Rechtliche Grundlagen in einem Satz
§ 5 Telemediengesetz schreibt vor: Name, Anschrift, Kontakt, ggf. Registereintrag. Wer das ignoriert, riskiert Abmahnungen, Bußgelder, und das Ganze zieht sich wie Kaugummi über Monate.
Der Stolperstein: Fehlende Aktualität
Hier liegt der Knackpunkt: Viele Seiten setzen das Impressum einmal und vergessen es dann. Änderungen der Adresse? Nicht aktualisiert? Dann ist das Dokument rechtlich wertlos. Und die Gerichte? Sie zeigen keine Gnade.
Wie ein gutes Impressum aussieht
Einfach. Klar. Vollständig. Name, Straße, PLZ, Stadt, Telefon, E-Mail, ggf. Handelsregister-Nr. Und das alles sichtbar auf jeder Seite – Footer, Header, egal wo.

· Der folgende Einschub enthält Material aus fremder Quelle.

Lemma encode_fits : forall shape rec,
  encode (TYPE_TO_STRING (type_of shape)) shape = Ok rec ->
  record_fits (TYPE_TO_STRING (type_of shape)) rec.
Proof.
  intros shape rec. unfold encode, record_fits.
  destruct (dict_get SHAPE_TYPES (TYPE_TO_STRING (type_of shape))) as [st|] eqn:E;
    [|discriminate].
  destruct shape as [x y more az am | parts | parts holes]; simpl.
  - intros H. inversion H. subst rec. simpl.
    repeat split; discriminate.
  - destruct (bounding_box (Chain parts)) as [[[? ?] ?] ?].
    intros H. inversion H. subst rec. simpl.
    split; [reflexivity|]. split; [discriminate|].
    exists (len parts), (parts_index parts), (List.concat parts).
    repeat split. apply parts_index_length.
  - destruct (bounding_box (Polygon parts holes)) as [[[? ?] ?] ?].
    intros H. inversion H. subst rec. simpl.
    split; [reflexivity|]. split; [discriminate|].
    exists (len parts + len (reversed_holes holes)),
      (parts_index (parts ++ reversed_holes holes)),
      (List.concat (parts ++ reversed_holes holes)).
    repeat split. rewrite parts_index_length, len_app. reflexivity.
Qed.

Local Abbreviation write_state := (write_state SHAPE_TYPES).

Lemma __writer_keeps_state : forall shape self r self' ev,
  write_state self ->
  dataObj self <> None ->
  __writer shape self = (r, self', ev) ->
  write_state self' /\ dataObj self' <> None.
Proof.
  intros shape self r self' ev Hs Hd. unfold write_state in Hs.
  destruct (dataObj self) as [d|] eqn:Ed; [|contradiction].
  destruct Hs as [Hp [Hw [Ht Hf]]].
  unfold __writer. rewrite Ht, Ed.
  destruct (String.eqb_spec (TYPE_TO_STRING (type_of shape)) (file_type d)) as [E|E];
    simpl.
  - destruct (encode (file_type d) shape) as [rec|e] eqn:He;
      intros H; inversion H; subst self' r ev.
    + unfold write_state. simpl. split; [|discriminate].
      repeat split; try assumption.
      * unfold len. rewrite length_app, Nat2Z.inj_add. simpl.
        unfold len in Hp. lia.
      * apply Forall_app. split; [assumption|]. constructor; [|constructor].
        rewrite <- E in He |- *. apply encode_fits. assumption.
    + unfold write_state. rewrite Ed. split; [auto | discriminate].
  - intros H. inversion H. subst. unfold write_state. rewrite Ed.
    split; [auto | discriminate].
Qed.

Lemma write_keeps_state : forall shape self r self' ev,
  write_state self ->
  write shape self = (r, self', ev) ->
  write_state self'.
Proof.
  intros shape self r self' ev Hs. unfold write.
  pose proof Hs as Hs'. unfold write_state in Hs'.
  destruct (dataObj self) as [d|] eqn:Ed.
  - destruct Hs' as [_ [Hw _]]. rewrite Hw. intros H.
    eapply __writer_keeps_state in H; [apply H | assumption | congruence].
  - destruct Hs' as [Hp Hw]. rewrite Hw. unfold __firstWrite. intros H.
    eapply __writer_keeps_state in H; [apply H | | discriminate].
    unfold write_state. simpl. rewrite Hp. repeat split. constructor.
Qed.

Lemma written_write_state : forall self, written self -> write_state self.
Proof.
  intros self H. induction H as [disk m self Hm Hi | self shape r self' ev _ IH Hw].
  - unfold __init__ in Hi. destruct Hm; subst m; simpl in Hi;
      inversion Hi; subst self; unfold write_state; simpl; auto.
  - eapply write_keeps_state; eassumption.
Qed.

(** X1: in a session in write mode the cursor counts the records of
    the file: after any sequence of writes, of which some may have
    failed, [pos] is the number of records written, which is what
    [__len__] returns. *)
Theorem written_cursor_counts_records : forall self,
  written self -> pos self = __len__ self.
Proof.
  intros self H. apply written_write_state in H. unfold write_state in H.
  unfold __len__. destruct (dataObj self); tauto.
Qed.

(** X2: the file of a session in write mode is homogeneous: its type
    is the type string the session is locked to, and every record in
    it carries the shape type code of that type and the keys [_read]
    looks up for it: X and Y and no part count in a POINT file; part
    count, part index of at least one entry and as many as there are
    parts, vertices and their count in the others. *)
Theorem written_file_homogeneous : forall self d,
  written self ->
  dataObj self = Some d ->
  type self = type_string (file_type d)
  /\ Forall (record_fits (file_type d)) (shapes d).
Proof.
  intros self d H Hd. apply written_write_state in H. unfold write_state in H.
  rewrite Hd in H. destruct H as [_ [_ [Ht Hf]]]. auto.
Qed.

(** X3: a first write of a point of three or four coordinates blocks
    the session: the write raises [TypeError] after the session type
    has been set to POINTM or POINTZ and an empty file of that type has
    been created, and from then on every write, of whatever geometry,
    raises [TypeError] and changes nothing. *)
Theorem mz_point_blocks_session : forall self x y more az am,
  write_attr self = write_firstWrite ->
  List.length more = 1%nat \/ List.length more = 2%nat ->
  exists t self1,
    (t = "POINTM" \/ t = "POINTZ")
    /\ write (Point x y more az am) self = (Raise TypeError, self1, [])
    /\ type self1 = type_string t
    /\ dataObj self1 = Some (mk_shp_file t [])
    /\ pos self1 = pos self
    /\ forall shape, write shape self1 = (Raise TypeError, self1, []).
Proof.
  intros self x y more az am Hw Hl.
  exists (if List.length more =? 1 then "POINTM" else "POINTZ")%nat.
  exists (set_write
            (set_dataObj
               (set_type self
                  (type_string
                     (if List.length more =? 1 then "POINTM" else "POINTZ")%nat))
               (mk_shp_file
                  (if List.length more =? 1 then "POINTM" else "POINTZ")%nat []))
            write_writer).
  split; [destruct Hl as [H|H]; rewrite H; simpl; auto|].
  unfold write at 1. rewrite Hw. unfold __firstWrite, __writer.
  cbn [type_of TYPE_TO_STRING]. change ("POINT" =? "POINT")%string with true.
  cbv iota. unfold point_len, len.
  destruct Hl as [H|H]; rewrite H; cbn;
    (split; [reflexivity|]); repeat split;
    intros shape; unfold write, __writer; cbn; destruct shape; reflexivity.
Qed.

(** ** More on reading one record *)

(** X4: a record that is fetched advances the cursor even when its
    decoding raises: the exception leaves the session with the cursor
    after the record, so the next read does not try it again but
    decodes the record that follows. *)
Theorem failed_read_skips_record : forall d self rec e rec2 g,
  dataObj self = Some d ->
  get_shape d (pos self) = Ok rec ->
  fst (decode (file_type d) (type self) (pos self + 1) rec) = Raise e ->
  get_shape d (pos self + 1) = Ok rec2 ->
  fst (decode (file_type d) (type self) (pos self + 2) rec2) = Ok g ->
  _read self =
    (Raise e, set_pos self (pos self + 1),
     snd (decode (file_type d) (type self) (pos self + 1) rec))
  /\ _read (set_pos self (pos self + 1)) =
       (Ok (Some g), set_pos self (pos self + 2),
        snd (decode (file_type d) (type self) (pos self + 2) rec2)).
Proof.
  intros d self rec e rec2 g Hd Hg He Hg2 Hdec2. split.
  - rewrite (_read_record self Hd Hg), He. reflexivity.
  - rewrite (@_read_record d (set_pos self (pos self + 1)) rec2); simpl;
      try assumption.
    replace (pos self + 1 + 1) with (pos self + 2) by lia.
    rewrite Hdec2. reflexivity.
Qed.

Lemma decode_many_parts : forall ftype ty p (rec : RawRecord coord) n,
  ftype <> "POINT" -> ftype <> "POINTZ" -> ftype <> "POLYGON" ->
  NumParts rec = Some n ->
  1 < n ->
  decode ftype ty p rec =
    (parts <- split_parts rec n ;; call_type ty (a_nested parts) None, []).
Proof.
  intros ftype ty p rec n H1 H2 H3 Hn Hgt. unfold decode, decode_in.
  destruct (String.eqb_spec ftype "POINT"); [contradiction|].
  destruct (String.eqb_spec ftype "POINTZ"); [contradiction|].
  rewrite Hn. simpl. destruct (Z.gtb_spec n 1); [|lia].
  destruct (String.eqb_spec ftype "POLYGON"); [contradiction|].
  reflexivity.
Qed.

(** X5: outside POLYGON files nothing is classified: a record with
    more than one part read from an ARC file yields the polyline of
    its parts in file order, and read from a POLYGONZ file it yields
    the polygon whose shells are all the parts, clockwise or not, and
    which has no hole; neither read looks up [pysal] or warns. *)
Theorem multipart_read_without_classification : forall d self rec n parts,
  opened d self ->
  file_type d = "ARC" \/ file_type d = "POLYGONZ" ->
  get_shape d (pos self) = Ok rec ->
  NumParts rec = Some n ->
  1 < n ->
  split_parts rec n = Ok parts ->
  _read self =
    (Ok (Some (if (file_type d =? "ARC")%string
               then Chain parts else Polygon parts [])),
     set_pos self (pos self + 1), []).
Proof.
  intros d self rec n parts Ho Hf Hg Hn H1 Hs.
  destruct Ho as [Hd [c [Hc Ht]]].
  rewrite (_read_record self Hd Hg), Ht.
  destruct Hf as [Hf|Hf]; rewrite Hf in *; vm_compute in Hc; inversion Hc; subst c;
    rewrite (@decode_many_parts _ _ _ rec n) by (try discriminate; assumption);
    rewrite Hs; reflexivity.
Qed.

(** ** Cutting a record into parts *)

Lemma comprehension_all_ok : forall (A B : Type) (f : A -> Outcome B)
                                    (P : B -> Prop) l,
  (forall a, In a l -> exists b, f a = Ok b /\ P b) ->
  exists bs, comprehension f l = Ok bs
             /\ List.length bs = List.length l /\ Forall P bs.
Proof.
  intros A B f P l. induction l as [|a l IH]; intros H.
  - exists []. simpl. auto.
  - destruct (H a (or_introl eq_refl)) as [b [Hb Pb]].
    destruct IH as [bs [Hbs [Hl HP]]]; [intros x Hx; apply H; right; assumption|].
    exists (b :: bs). simpl. rewrite Hb, Hbs. simpl. auto.
Qed.
(** C9. When [CreateBody] returns, on any state of the Worker and whatever
    the arrays hold, the two arrays are at least [3 * liveBodyCount] and
    [4 * liveBodyCount] long and no shorter than they were, and they hold
    what they held, entry for entry, followed by zeros.  On a state that the
    Worker can be in, every body that was in the registry under another id
    keeps its entry: in the frame of the next [Update] its triple and its
    quadruple are at the index it had. *)
Theorem createBody_grows_arrays st id options st' out :
  handleMessage st (MAddBody id options) = Ok (st', out) →
  JSMap.size (bodies st') * 3 ≤ f32_length (positions st')
  ∧ JSMap.size (bodies st') * 4 ≤ f32_length (quaternions st')
  ∧ f32_length (positions st) ≤ f32_length (positions st')
  ∧ f32_length (quaternions st) ≤ f32_length (quaternions st')
  ∧ data (positions st) `prefix_of` data (positions st')
  ∧ data (quaternions st) `prefix_of` data (quaternions st')
  ∧ data (positions st')
    = data (positions st)
      ++ zeros (f32_length (positions st') - f32_length (positions st))
  ∧ data (quaternions st')
    = data (quaternions st)
      ++ zeros (f32_length (quaternions st') - f32_length (quaternions st))
  ∧ (∀ k x, data (positions st) !! k = Some x →
            data (positions st') !! k = Some x)
  ∧ (∀ k x, data (quaternions st) !! k = Some x →
            data (quaternions st') !! k = Some x)
  ∧ (Spec.reachable st →
     ∀ i id' r dt,
       bodies st !! i = Some (id', r) → id' ≠ id →
       bodies st' !! i = Some (id', r)
       ∧ ∃ st'' p q body,
           handleMessage st' (MUpdate dt) = Ok (st'', [ESync p q])
           ∧ store st'' !! r = Some body
           ∧ Spec.entry3 (data p) i = Spec.triple body
           ∧ Spec.entry4 (data q) i = Spec.quadruple body).
Proof.
  intros Hc. cbn [handleMessage] in *. pose proof Hc as Hc0.
  apply createBody_Ok in Hc as (shape & w & _ & Hworld & _ & Hr).
  match type of Hr with resizeArrays ?s = _ =>
    destruct (resizeArrays_spec s)
      as (st1 & Hr1 & Hw1 & Hb1 & Hs1 & Hp1 & Hq1 & _) end.
  rewrite Hr in Hr1. injection Hr1 as <-. fields.
  unfold f32_length.
  assert (length (data (positions st'))
          = length (data (positions st))
            + (JSMap.size (bodies st') * 3 - length (data (positions st))))
    as Hlp by (rewrite Hp1, length_app, length_zeros, Hb1; done).
  assert (length (data (quaternions st'))
          = length (data (quaternions st))
            + (JSMap.size (bodies st') * 4 - length (data (quaternions st))))
    as Hlq by (rewrite Hq1, length_app, length_zeros, Hb1; done).
  split_and!.
  - lia.
  - lia.
  - lia.
  - lia.
  - rewrite Hp1. by eexists.
  - rewrite Hq1. by eexists.
  - rewrite Hp1 at 1. f_equal. f_equal. rewrite Hb1 in Hlp.
    unfold f32_length. lia.
  - rewrite Hq1 at 1. f_equal. f_equal. rewrite Hb1 in Hlq.
    unfold f32_length. lia.
  - intros k x Hk. rewrite Hp1. by apply lookup_app_l_Some.
  - intros k x Hk. rewrite Hq1. by apply lookup_app_l_Some.
  - intros Hreach i id' r dt Hi Hne.
    pose proof (reachable_wf st Hreach) as Hwf.
    pose proof (wf_createBody st id options st' out Hwf Hc0) as Hwf'.
    assert (bodies st' !! i = Some (id', r)) as Hi'.
    { rewrite Hb1. clear -Hi Hne. revert i Hi.
      induction (bodies st) as [|[k v] m IH]; intros i Hi; [done |].
      cbn [JSMap.set]. destruct i as [|i]; cbn in Hi.
      - injection Hi as -> ->. by rewrite decide_False.
      - destruct (decide (k = id)); [done |]. cbn. by apply IH. }
    split; [done |].
    destruct (update_frame st' (World_addBody w (length (store st))) dt Hwf' Hw1)
      as (st'' & p & q & Hu & _ & Hs'' & _ & _ & _ & Hdp & Hdq & _).
    assert (JSMap.values (bodies st') !! i = Some r) as Hvi.
    { unfold JSMap.values. by rewrite list_lookup_fmap, Hi'. }
    assert (∀ r0, r0 ∈ JSMap.values (bodies st') → r0 < length (store st''))
      as Hrefs.
    { intros r0 Hr0. rewrite Hs'', length_World_step.
      by apply (Spec.wf_refs _ Hwf'). }
    destruct (lookup_lt_is_Some_2 (store st'') r) as [body Hbody].
    { apply Hrefs. eapply list_elem_of_lookup_2, Hvi. }
    exists st'', p, q, body. split_and!; [done | done | |].
    + apply entry3_lookup; [done |]. intros k Hk. rewrite Hdp.
      rewrite lookup_app_l.
      * by eapply frame_positions_entry.
      * rewrite length_frame_positions by done.
        apply lookup_lt_Some in Hvi. lia.
    + apply entry4_lookup; [done |]. intros k Hk. rewrite Hdq.
      rewrite lookup_app_l.
      * by eapply frame_quaternions_entry.
      * rewrite length_frame_quaternions by done.
        apply lookup_lt_Some in Hvi. lia.
Qed.
Lemma send_all_ok (reqs : list (Z * value)) c :
  is_connected c = true -> can_send c = true ->
  forallb encodable reqs = true ->
  0 <= _seq c -> _seq c + Z.of_nat (length reqs) <= 255 ->
  exists futs c',
    send_all reqs c = (Ok futs, c') /\
    length futs = length reqs /\
    _seq c' = _seq c + Z.of_nat (length reqs) /\
    is_connected c' = true /\ can_send c' = true.
Proof.
  revert c. induction reqs as [|[opcode payload] reqs IH]; intros c Hc Hw Hen H0 H1.
  - exists [], c. cbn [send_all length]. unfold ret.
    repeat split; try assumption. cbn. lia.
  - cbn [forallb] in Hen. apply andb_prop in Hen as [He Hen].
    cbn [length] in H1.
    destruct (encodable_packs (opcode, payload) (_seq c + 1) He ltac:(lia))
      as [packet Hp].
    unfold can_send in Hw. destruct (_socket c) as [s|] eqn:Hs; [|discriminate].
    apply andb_prop in Hw as [Hcl Hsf].
    apply negb_true_iff in Hcl. apply negb_true_iff in Hsf.
    pose proof (send_msg_issue_ok opcode payload c s packet Hc Hp Hs Hcl Hsf) as Hsend.
    match type of Hsend with _ = (_, ?st) => set (c1 := st) in * end.
    destruct (IH c1) as (futs & c' & Hall & Hlen & Hseq & Hc' & Hw');
      try reflexivity; try assumption.
    + cbn. lia.
    + cbn. lia.
    + exists (length (futures c) :: futs), c'.
      cbn [send_all]. unfold bind at 1. rewrite Hsend.
      unfold bind at 1. rewrite Hall. unfold ret.
      repeat split; try assumption.
      * cbn [length]. congruence.
      * rewrite Hseq. cbn [_seq c1 length]. lia.
Qed.

(** C2 (what the code does). The counter is a Python integer that is only
    ever incremented: 255 requests from a fresh connection get the sequence
    numbers up to 255, and from then on every [send_msg] raises
    [OverflowError] when the counter is converted to one byte, leaving the
    counter one higher each time. *)
Theorem seq_counter_overflows (reqs : list (Z * value)) c :
  is_connected c = true -> can_send c = true -> _seq c = 0 ->
  length reqs = 255%nat -> forallb encodable reqs = true ->
  exists futs c255,
    send_all reqs c = (Ok futs, c255) /\
    _seq c255 = 255 /\ is_connected c255 = true /\
    forall opcode payload,
      send_msg_issue opcode payload c255
      = (Raise OverflowError, set_seq 256 c255) /\
      send_msg_issue opcode payload (set_seq 256 c255)
      = (Raise OverflowError, set_seq 257 c255).
Proof.
  intros Hc Hw Hs Hlen Hen.
  destruct (send_all_ok reqs c Hc Hw Hen) as (futs & c' & Hall & _ & Hseq & Hc' & _);
    [lia | lia |].
  rewrite Hs, Hlen in Hseq. change (0 + Z.of_nat 255) with 255 in Hseq.
  exists futs, c'. repeat split; try assumption.
  - rewrite send_msg_issue_overflow by (assumption || lia).
    rewrite Hseq. reflexivity.
  - rewrite send_msg_issue_overflow by (cbn; assumption || lia).
    reflexivity.
Qed.

(** The registration itself is a plain store, [self._pending[seq] = fut]:
    [send_msg] does not look at the table, its outcome (success, or which
    exception) is the same whatever the table holds, and on success the new
    future is stored under the new sequence number, the futures created
    before being left as they were. *)
Lemma send_msg_registers_unconditionally opcode payload c (m : gmap Z nat) :
  fst (send_msg_issue opcode payload (set_pending m c))
  = fst (send_msg_issue opcode payload c)
  /\
  (forall fut c',
     send_msg_issue opcode payload c = (Ok fut, c') ->
     fut = length (futures c) /\
     _pending c' = <[_seq c + 1 := fut]> (_pending c) /\
     futures c' = futures c ++ [Pending]).
Proof.
  rewrite !send_msg_issue_unfold.
  cbn [set_pending is_connected _seq _socket futures _pending].
  destruct (is_connected c); [|split; [reflexivity | discriminate]].
  destruct (_pack_packet 10 0 (_seq c + 1) opcode payload) as [packet|e];
    [|split; [reflexivity | discriminate]].
  cbv zeta. destruct (_socket c) as [s|]; [|split; [reflexivity | discriminate]].
  destruct (sock_sendall packet s) as [[[]|e] s'];
    (split; [reflexivity|]); [|discriminate].
  intros fut c' [= <- <-]. repeat split.
Qed.

Lemma cancel_task_futures (t : task) (fs : list future) (f : nat) :
  snd (cancel_task t fs) !! f = fs !! f \/
  (fs !! f = Some Pending /\ snd (cancel_task t fs) !! f = Some Cancelled /\
   task_waiter t = Some f).
Proof.
  unfold cancel_task. cbn [snd].
  destruct (task_waiter t) as [w|]; [|left; reflexivity].
  destruct (fs !! w) as [[| |]|] eqn:E; try (left; reflexivity).
  destruct (decide (w = f)) as [->|Hne].
  - right. split; [exact E|]. split; [|reflexivity].
    apply list_lookup_insert_eq. apply lookup_lt_Some in E. exact E.
  - left. apply list_lookup_insert_ne. exact Hne.
Qed.

Lemma recv_loop_not_connected fuel c :
  is_connected c = false -> _recv_loop fuel c = (Stopped, c).
Proof. intros H. destruct fuel; cbn [_recv_loop]; rewrite H; reflexivity. Qed.

Lemma cancel_task_fst (t : task) (fs : list future) :
  fst (cancel_task t fs) = mkTask true (task_waiter t).
Proof. reflexivity. Qed.
Lemma MoneyReceived_DispenseTicket_witness :
  let m := run [CallSelectTicket "bus"; CallInsertMoney 250%float]
               NewTicketMachine in
  State m = MoneyReceivedState /\
  (GoInt.min_int < stock m (CurrentTicket m) <= GoInt.max_int) /\
  stock (machine (DispenseTicket m)) "bus" = 14.
Proof.
  intros m.
  assert (H : State m = MoneyReceivedState) by reflexivity.
  assert (Hr : GoInt.min_int < stock m (CurrentTicket m) <= GoInt.max_int)
    by (vm_compute; split; [reflexivity | discriminate]).
  split; [exact H |]. split; [exact Hr |].
  destruct (proj1 MoneyReceived_DispenseTicket m H) as (_ & _ & _ & Hx & _).
  exact (Hx Hr).
Defined.

(** ** Inventory along a run *)

(** C3. Along every sequence of calls on a new machine and for every
    ticket type [p], no call raises the inventory entry of [p], and so no
    later entry exceeds an earlier one; a call that changes the entry
    lowers it by exactly 1, is a [DispenseTicket] that returned [nil], and
    the one [SelectTicket] that had returned [nil] before it chose [p]. *)
Theorem inventory_monotone (cs : list Call) (c : Call) (p : string) :
  let m := run cs NewTicketMachine in
  let r := call c m in
  stock (machine r) p <= stock m p /\
  (stock (machine r) p <> stock m p ->
   stock (machine r) p = stock m p - 1 /\
   c = CallDispenseTicket /\ err r = nil_error /\
   selected (log cs NewTicketMachine) = [p]) /\
  (forall cs', stock (run (cs ++ cs') NewTicketMachine) p <= stock m p).
Proof.
  intros m r. split; [| split].
  - destruct (step_stock cs c p) as [H | (H & _)]; fold m r in H; lia.
  - intros Hne. destruct (step_stock cs c p) as [H | H]; fold m r in H; tauto.
  - induction cs' as [| c' cs' IH] using rev_ind.
    + rewrite app_nil_r. fold m. lia.
    + rewrite app_assoc, run_snoc.
      destruct (step_stock (cs ++ cs') c' p) as [H | (H & _)]; cbn in H; lia.
Qed.

Lemma inventory_monotone_witness :
  let cs := [CallSelectTicket "metro"; CallInsertMoney 300%float] in
  let m := run cs NewTicketMachine in
  let r := call CallDispenseTicket m in
  stock (machine r) "metro" <> stock m "metro" /\
  stock (machine r) "metro" = stock m "metro" - 1 /\
  selected (log cs NewTicketMachine) = ["metro"].
Proof.
  intros cs m r.
  assert (Hne : stock (machine r) "metro" <> stock m "metro")
    by (vm_compute; discriminate).
  split; [exact Hne |].
  destruct (inventory_monotone cs CallDispenseTicket "metro")
    as (_ & Hstep & _).
  destruct (Hstep Hne) as (Hdec & _ & _ & Hsel).
  split; [exact Hdec | exact Hsel].
Defined.
Lemma length_row_entries i idx (row : list W) :
  length idx = length row -> length (row_entries i idx row) = length row.
Proof.
  intros H. unfold row_entries. rewrite length_map, length_zip_with. lia.
Qed.

Lemma wf_row (m : t W) i :
  wf m -> length (nth i (idxs m) []) = length (nth i (rows m) []).
Proof.
  intros [_ H]. destruct (decide (i < length (idxs m))%nat) as [Hi | Hi].
  - destruct (lookup_lt_is_Some_2 _ _ Hi) as [idx Hidx].
    destruct (Forall2_lookup_l _ _ _ _ _ H Hidx) as (row & Hrow & Hlen).
    now rewrite (nth_lookup_Some _ _ _ _ Hidx), (nth_lookup_Some _ _ _ _ Hrow).
  - pose proof (Forall2_length _ _ _ H).
    rewrite !nth_overflow by lia. reflexivity.
Qed.

Lemma wf_lookup (m : t W) i :
  wf m -> (i < Z.to_nat (nrow m))%nat ->
  zip (idxs m) (rows m) !! i = Some (nth i (idxs m) [], nth i (rows m) []).
Proof.
  intros [Hn H] Hi. pose proof (Forall2_length _ _ _ H) as Hlen.
  rewrite lookup_zip_with.
  destruct (lookup_lt_is_Some_2 (idxs m) i ltac:(lia)) as [idx Hidx].
  destruct (lookup_lt_is_Some_2 (rows m) i ltac:(lia)) as [row Hrow].
  rewrite Hidx, Hrow. simpl.
  now rewrite (nth_lookup_Some _ _ _ _ Hidx), (nth_lookup_Some _ _ _ _ Hrow).
Qed.

Lemma wf_length_zip (m : t W) :
  wf m -> length (zip (idxs m) (rows m)) = Z.to_nat (nrow m).
Proof.
  intros [Hn H]. pose proof (Forall2_length _ _ _ H).
  rewrite length_zip_with. lia.
Qed.

Lemma remaining_next_row (m : t W) i :
  wf m ->
  entries_from (S i) (drop (S i) (zip (idxs m) (rows m))) = remaining m (S i) 0.
Proof.
  intros Hwf. unfold remaining. rewrite drop_0.
  destruct (decide (S i < Z.to_nat (nrow m))%nat) as [Hi | Hi].
  - rewrite (drop_S _ _ _ (wf_lookup m (S i) Hwf Hi)). reflexivity.
  - rewrite (drop_ge _ (S i)) by (rewrite wf_length_zip by exact Hwf; lia).
    rewrite (drop_ge _ (S (S i))) by (rewrite wf_length_zip by exact Hwf; lia).
    destruct Hwf as [Hn H]. pose proof (Forall2_length _ _ _ H).
    rewrite !nth_overflow by lia. reflexivity.
Qed.

Lemma remaining_row_end (m : t W) i k :
  wf m -> (rowlens m i <= k)%nat -> remaining m i k = remaining m (S i) 0.
Proof.
  intros Hwf Hk. unfold remaining at 1. rewrite drop_ge.
  - simpl. now apply remaining_next_row.
  - rewrite length_row_entries by now apply wf_row. exact Hk.
Qed.

Lemma remaining_out (m : t W) i k :
  wf m -> (Z.to_nat (nrow m) <= i)%nat -> remaining m i k = [].
Proof.
  intros Hwf Hi. unfold remaining.
  rewrite (drop_ge _ (S i)) by (rewrite wf_length_zip by exact Hwf; lia).
  destruct Hwf as [Hn H]. pose proof (Forall2_length _ _ _ H).
  rewrite !nth_overflow by lia. unfold row_entries. cbn [zip_with map].
  now rewrite drop_nil.
Qed.

Lemma remaining_step (m : t W) i k :
  wf m -> (k < rowlens m i)%nat ->
  exists e, load m i k = Some e /\ remaining m i k = e :: remaining m i (S k).
Proof.
  intros Hwf Hk. pose proof (wf_row m i Hwf) as Hlen. unfold rowlens in Hk.
  destruct (lookup_lt_is_Some_2 (nth i (idxs m) []) k ltac:(lia)) as [j Hj].
  destruct (lookup_lt_is_Some_2 (nth i (rows m) []) k ltac:(lia)) as [w Hw].
  exists (Z.of_nat i, j, w). unfold load. rewrite Hj, Hw. split; [reflexivity |].
  unfold remaining. erewrite drop_S; [reflexivity |].
  unfold row_entries. rewrite list_lookup_fmap, lookup_zip_with, Hj, Hw.
  reflexivity.
Qed.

Ein Beispiel, das funktioniert
Sie finden ein Muster-Impressum, das alle Felder abdeckt, hier: https://fussballwettentippsonline.com/impressum/
Die häufigste Fehlinterpretation
„Ich bin ein Blogger, das ist ja nur ein Hobby.” Quatsch. Das Gesetz unterscheidet nicht zwischen Hobby und Business. Sobald Inhalte veröffentlicht werden, greift das Gesetz.
Der schnelle Fix
Setzen Sie ein Plugin ein, das das Impressum automatisch aktualisiert, wenn Sie Ihre Kontaktdaten ändern. So bleibt alles legal, ohne ständige manuelle Eingriffe.
Und hier ist, warum es jetzt wichtig ist
Jede Woche ein neues Urteil. Wer heute nichts tut, wird morgen abgemahnt. Also: Prüfen, ergänzen, veröffentlichen – sofort.